Parallèlement à ces images, la réalisatrice filme par des plans serrés les pages de recettes. L’écran se remplit alors d’écritures qui se déroulent de haut en bas et qui sont lues, murmurées parfois, par des hommes et des femmes, en différentes langues – et avec différentes intonations. La chaleur et la rondeur des timbres de voix, leur caractère vivant offrent alors un contraste saisissant avec la puissance mortifère des lieux. La richesse des mots et des mets évoqués, leur douceur, leur suavité, le sucré et le boursouflé entrent en collision avec la nudité, la froideur des paysages. La mise en scène parvient habilement à opposer le raffinement et l’exquis avec l’horreur. La vie avec la mort.
Anne Georget réussit ainsi parfaitement ce jeu d’association – ce glissement sémantique – tout en suggérant aussi le caractère spectral de ces voix.

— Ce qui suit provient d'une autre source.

(* ===== verification/Paths.v ===== *)
(** * paths.rs: where the host keeps its files

    The layout of a profile's data directory, the discovery of the directory and
    the one-time migrations from older layouts.  The environment variables are
    arguments; an empty path stands for an empty value. *)

From S2P Require Import Prelude World External AtomicFile.

Record DataPaths := mkPaths {
  dp_root : Path;
  dp_vault_groups : Path;
  dp_lease_groups : Path;
  dp_capability_ledgers : Path;
  dp_legacy_lease_metadata : Path;
  dp_legacy_capability_ledger : Path;
  dp_account_groups_config : Path;
  dp_audit_directory : Path;
  dp_hello_credential : Path;
  dp_kek_key : Path;
  dp_operation_journals : Path;
  dp_snapshot_integrity_key : Path;
}.

(** [DataPaths::from_root]. *)
Definition from_root (root : Path) : DataPaths := {|
  dp_root := root;
  dp_vault_groups := path_join (path_join root "vault") "groups";
  dp_lease_groups := path_join (path_join root "leases") "groups";
  dp_capability_ledgers := path_join (path_join root "leases") "capabilities";
  dp_legacy_lease_metadata := path_join (path_join root "leases") "mvp-group.json";
  dp_legacy_capability_ledger := path_join (path_join root "leases") "capability-ledger.json";
  dp_account_groups_config := path_join (path_join root "config") "account-groups.json";
  dp_audit_directory := path_join root "audit";
  dp_hello_credential := path_join root "hello-credential.json";
  dp_kek_key := path_join root "kek-key.json";
  dp_operation_journals := path_join (path_join root "operations") "groups";
  dp_snapshot_integrity_key := path_join (path_join root "operations") "snapshot-key.dpapi";
|}.

Section Paths.
Context `{UT : UuidText}.

(** [lease_path], [capability_path], [operation_journal_path]. *)
Definition lease_path (self : DataPaths) (group_id : Uuid) : Path :=
  path_join (dp_lease_groups self) (uuid_to_string group_id +:+ ".json").
Definition capability_path (self : DataPaths) (group_id : Uuid) : Path :=
  path_join (dp_capability_ledgers self) (uuid_to_string group_id +:+ ".json").
Definition operation_journal_path (self : DataPaths) (group_id : Uuid) : Path :=
  path_join (dp_operation_journals self) (uuid_to_string group_id +:+ ".json").

(** [operation_journals_exist]: entries that cannot be read are skipped. *)
Fixpoint any_json_entry (entries : list Path) : IO bool :=
  match entries with
  | [] => mret false
  | p :: rest =>
      entry ← try_ (fs_dir_entry p);
      if is_ok entry && match path_file_name p with Some name => has_json_extension name | None => false end
      then mret true
      else any_json_entry rest
  end.

Definition operation_journals_exist (self : DataPaths) : IO bool :=
  present ← fs_exists (dp_operation_journals self);
  if negb present then mret false
  else
    entries ← fs_read_dir (dp_operation_journals self);
    any_json_entry entries.

Definition remove_ignoring_absence (p : Path) : IO unit :=
  removed ← try_ (fs_remove_file p);
  match removed with
  | Ok _ => mret tt
  | Err (Io NotFound) => mret tt
  | Err e => throw e
  end.

(** [remove_group_projections]. *)
Definition remove_group_projections (self : DataPaths) (group_id : Uuid) : IO unit :=
  for_each [lease_path self group_id; capability_path self group_id; operation_journal_path self group_id]
    remove_ignoring_absence.

(** [migrate_one]. *)
Definition migrate_one (legacy target : Path) : IO unit :=
  present ← fs_exists legacy;
  skip ← (if negb present then mret true else fs_exists target);
  if (skip : bool) then mret tt
  else
    _ ← match path_parent target with Some parent => fs_create_dir_all parent | None => mret tt end;
    fs_rename_any legacy target.

(** [migrate_phase5_group]. *)
Definition migrate_phase5_group (self : DataPaths) (group_id : Uuid) : IO unit :=
  _ ← migrate_one (dp_legacy_lease_metadata self) (lease_path self group_id);
  migrate_one (dp_legacy_capability_ledger self) (capability_path self group_id).

(** [profiles.file_name() == "profiles"], on the parent of the root. *)
Definition profiles_directory (self : DataPaths) : FcpResult Path :=
  profiles ← ok_or (path_parent (dp_root self)) (Protocol "profile data root has no profiles directory");
  _ ← guard_err (bool_decide (path_file_name profiles <> Some "profiles"%string))
        (Protocol "profile data root is outside the profiles directory");
  Ok profiles.

(** [sibling_profile], [sibling_profile_roots]. *)
Definition sibling_profile (self : DataPaths) (profile_id : Uuid) : FcpResult DataPaths :=
  profiles ← profiles_directory self;
  Ok (from_root (path_join profiles (uuid_to_string profile_id))).

Fixpoint collect_profile_roots (entries : list Path) : IO (list (Uuid * Path)) :=
  match entries with
  | [] => mret []
  | p :: rest =>
      _ ← fs_dir_entry p;
      is_dir ← fs_is_dir p;
      tail ← collect_profile_roots rest;
      mret (if negb is_dir then tail
            else match path_file_name p with
                 | Some name =>
                     match uuid_parse name with Some profile_id => (profile_id, p) :: tail | None => tail end
                 | None => tail
                 end)
  end.

Definition sibling_profile_roots (self : DataPaths) : IO (list (Uuid * Path)) :=
  profiles ← lift (profiles_directory self);
  present ← fs_exists profiles;
  if negb present then mret []
  else
    entries ← fs_read_dir profiles;
    collect_profile_roots entries.

(** [platform_root] (Unix) and [discover_root]. *)
Definition platform_root (xdg_data_home home : option Path) : FcpResult Path :=
  base ← match xdg_data_home with
         | Some (c :: p) => Ok (c :: p)
         | _ =>
             home ← ok_or home (Io NotFound);
             Ok (path_join (path_join home ".local") "share")
         end;
  Ok (path_join base "fursoy-vault").

Definition discover_root (fcp_data_dir xdg_data_home home : option Path) : FcpResult Path :=
  match fcp_data_dir with
  | Some override_path => Ok override_path
  | None => platform_root xdg_data_home home
  end.

(** [migrate_legacy_profile].  The owner file is ASCII text; [trim] removes the
    white space around it. *)
Definition is_space (c : Ascii.ascii) : bool :=
  let n := Ascii.N_of_ascii c in ((9 <=? n) && (n <=? 13)) || (n =? 32).

Fixpoint trim_start (s : string) : string :=
  match s with
  | String c s' => if is_space c then trim_start s' else s
  | EmptyString => EmptyString
  end.

Fixpoint string_rev_append (s acc : string) : string :=
  match s with EmptyString => acc | String c s' => string_rev_append s' (String c acc) end.
Definition string_rev (s : string) : string := string_rev_append s EmptyString.
Definition trim (s : string) : string := string_rev (trim_start (string_rev (trim_start s))).

Definition legacy_items : list string := ["vault"; "leases"; "config"; "audit"]%string.

Fixpoint any_exists (paths : list Path) : IO bool :=
  match paths with
  | [] => mret false
  | p :: rest => present ← fs_exists p; if (present : bool) then mret true else any_exists rest
  end.

Definition claim_migration (owner_path : Path) (profile_id : Uuid) : IO string :=
  created ← try_ (fs_create_new owner_path);
  match created with
  | Ok _ =>
      let value := uuid_to_string profile_id in
      _ ← fs_write_all owner_path (str_bytes value);
      _ ← fs_sync owner_path;
      mret value
  | Err (Io AlreadyExists) =>
      b ← fs_read owner_path;
      _ ← guard_not (negb (is_utf8 b)) (Io InvalidData);
      mret (trim (string_of_list_byte b))
  | Err e => throw e
  end.

Definition migrate_legacy_profile (base target : Path) (profile_id : Uuid) : IO unit :=
  has_legacy ← any_exists ((path_join base <$> legacy_items) ++ [path_join base "hello-credential.json"]);
  if negb has_legacy then mret tt
  else
    _ ← fs_create_dir_all (path_join base "profiles");
    owner ← claim_migration (path_join base "profile-migration-owner") profile_id;
    if negb (String.eqb owner (uuid_to_string profile_id)) then mret tt
    else
      _ ← for_each legacy_items (fun name => migrate_one (path_join base name) (path_join target name));
      migrate_one (path_join base "hello-credential.json") (path_join target "hello-credential.json").

(** [DataPaths::discover], [discover_profile]; [root] is [discover_root]'s
    answer. *)
Definition discover (root : FcpResult Path) : FcpResult DataPaths :=
  root ← root; Ok (from_root root).

Definition discover_profile (root : FcpResult Path) (profile_id : Uuid) : IO DataPaths :=
  base ← lift root;
  let root := path_join (path_join base "profiles") (uuid_to_string profile_id) in
  _ ← migrate_legacy_profile base root profile_id;
  mret (from_root root).

(** [discover_for_export]. *)
Fixpoint collect_profiles (entries : list Path) : IO (list Path) :=
  match entries with
  | [] => mret []
  | p :: rest =>
      _ ← fs_dir_entry p;
      is_dir ← fs_is_dir p;
      tail ← collect_profiles rest;
      mret (if is_dir && match path_file_name p with Some name => bool_decide (is_Some (uuid_parse name)) | None => false end
            then p :: tail else tail)
  end.

Definition discover_for_export (root : FcpResult Path) (profile_id : option Uuid) : IO DataPaths :=
  base ← lift root;
  match profile_id with
  | Some profile_id =>
      mret (from_root (path_join (path_join base "profiles") (uuid_to_string profile_id)))
  | None =>
      let profiles_root := path_join base "profiles" in
      present ← fs_exists profiles_root;
      profiles ← (if (present : bool)
                  then entries ← fs_read_dir profiles_root; collect_profiles entries
                  else mret []);
      match profiles with
      | [] => mret (from_root base)
      | [profile] => mret (from_root profile)
      | _ => throw (Protocol "multiple browser profiles exist; select one with --profile")
      end
  end.
End Paths.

Chaque recette énoncée résonne aussi comme une présence fantomatique, en creux, venant habiter le vide des édifices enneigés ou abandonnés.
Festins imaginaires pose ainsi un regard décalé et inattendu sur l’univers concentrationnaire. On connaissait surtout des camps la littérature, la poésie ou même encore les dessins qui avaient été réalisés par les prisonniers pour résister à l’enfermement. Mais nulle trace de ces carnets de cuisine. Pourquoi cet oubli ? Peut-être parce que la cuisine est plus populaire, moins noble en tout cas que ces disciplines artistiques ? Peut-être aussi parce que le sujet est plus délicat, presque politiquement incorrect : comment accepter que les prisonniers purent se livrer à une pratique aussi légère, presque ludique, tout en étant plongé dans cet enfer ?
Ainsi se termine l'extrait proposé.